In a similar vein, when reading a file, one may wish to exclude columns upfront, rather than wastefully reading unwanted data into memory and later discarding them.
As of pandas 0.20.0, usecols now accepts callables.1 This update allows more flexible options for reading columns:
skipcols = [...]
read_csv(..., usecols=lambda x: x not in skipcols)
The latter pattern is essentially the inverse of the traditional usecols method - only specified columns are skipped.
Given
Data in a file
import numpy as np
import pandas as pd
df = pd.DataFrame(np.random.randn(100, 4), columns=list('ABCD'))
filename = "foo.csv"
df.to_csv(filename)
Code
skipcols = ["B", "D"]
df1 = pd.read_csv(filename, usecols=lambda x: x not in skipcols, index_col=0)
df1
Output
A C
0 0.062350 0.076924
1 -0.016872 1.091446
2 0.213050 1.646109
3 -1.196928 1.153497
4 -0.628839 -0.856529
...
Details
A DataFrame was written to a file. It was then read back as a separate DataFrame, now skipping unwanted columns (B and D).
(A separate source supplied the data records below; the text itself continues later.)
(** [columns.to_csv(path, index=False, sep=' ')]: the text that is written,
    a line with the two names and a line for each row. *)
Definition to_csv (columns : list (string * spec_float)) : string :=
  Csv.write_row " " ["comp"; "delta_e"] +:+
  PyStr.join "" ((λ row, Csv.write_row " " [row.1; float_text row.2]) <$> columns).


(** A field of the [comp] column as [read_csv] leaves it: the missing value
    ([None]) for a text of [na_values], and the text otherwise. *)
Definition read_field (text : string) : option string :=
  if isna_text text then None else Some text.

(** A line of two fields; a line that stops after the first field has a
    missing number, and a line with more fields than names is an error.
    (Where the first lines of a file have more fields than names pandas
    takes the surplus for an index instead; [to_csv] writes no such line
    for fields that are one field each.) *)
Definition read_row (fields : list string) : option (option string * spec_float) :=
  match fields with
  | [c] => Some (read_field c, S754_nan)
  | [c; d] => Some (read_field c, to_numeric (Text d))
  | _ => None
  end.

(** Modelled from the spec: the re-reading of an exported file.  The
    repository writes these files and never reads them, and the
    specification speaks of exporting a set and re-reading it; the file is
    read here as the notebook reads its input, with
    [read_csv(..., delim_whitespace=True)] and [to_numeric] on the number,
    and the two columns are asked for by name.  As in the loader a
    composition is kept as the text of its field. *)
Definition read_magpie (text : string) : option (list (option string * spec_float)) :=
  rows ← Tokenizer.tokenize text;
  match rows with
  | header :: lines =>
      if decide (header = ["comp"; "delta_e"]) then mapM read_row lines else None
  | [] => None
  end.


End Text.

(** ** A reference instance of the two libraries

    Enough of pandas and pymatgen to run the notebook on small tables:
    decimal numbers, and formulas that are a sequence of element symbols,
    each followed by an optional whole amount ("Na2O", "Fe2O3").  As in
    pymatgen the composition is a dictionary filled while the formula is
    read from left to right, and iterating over it yields the elements in
    the order of their first occurrence in the formula. *)

Module Reference.

(** [sym_dict[el] += amt] on a dictionary kept in insertion order. *)
Fixpoint add_amount (el : string) (amt : nat) (d : list (string * nat)) : list (string * nat) :=
  match d with
  | [] => [(el, amt)]
  | (k, v) :: rest =>
      if String.eqb k el then (k, v + amt) :: rest
      else (k, v) :: add_amount el amt rest
  end.

(** The symbol being read, with the amount read so far, joins the dictionary. *)
Definition flush (d : list (string * nat)) (cur : option (string * option nat))
  : list (string * nat) :=
  match cur with
  | None => d
  | Some (el, n) => add_amount el (default 1 n) d
  end.

Fixpoint scan (s : string) (d : list (string * nat)) (cur : option (string * option nat))
  : option (list (string * nat)) :=
  match s with
  | EmptyString => Some (flush d cur)
  | String c s' =>
      if is_upper c then scan s' (flush d cur) (Some (String c "", None))
      else if is_lower c then
        match cur with
        | Some (el, None) => scan s' d (Some (el +:+ String c "", None))
        | _ => None
        end
      else
        match Ascii.is_nat c, cur with
        | Some k, Some (el, n) => scan s' d (Some (el, Some (10 * default 0 n + k)))
        | _, _ => None
        end
  end.

(** Elements of amount zero are left out, and every symbol is checked. *)
Definition parse_formula (s : string) : option (list (string * nat)) :=
  d ← scan s [] None;
  let d := filter (λ kv, kv.2 ≠ 0) d in
  if forallb is_symbol (d.*1) then Some d else None.

(** The amounts divided by their greatest common divisor, the elements in
    alphabetical order. *)
Definition formula_of (d : list (string * nat)) : string :=
  let g := foldr Nat.gcd 0 (d.*2) in
  foldr (λ kv acc, kv.1 +:+ (if (kv.2 / g =? 1)%nat then "" else pretty (kv.2 / g)) +:+ acc) ""
        (merge_sort (λ a b, String.le a.1 b.1) d).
Note that for the OP's situation, since data is already created, the better approach is the accepted answer, which drops unwanted columns from an extant object. However, the technique presented here is most useful when directly reading data from files into a DataFrame.
A request was raised for a "skipcols" option in this issue and was addressed in a later issue.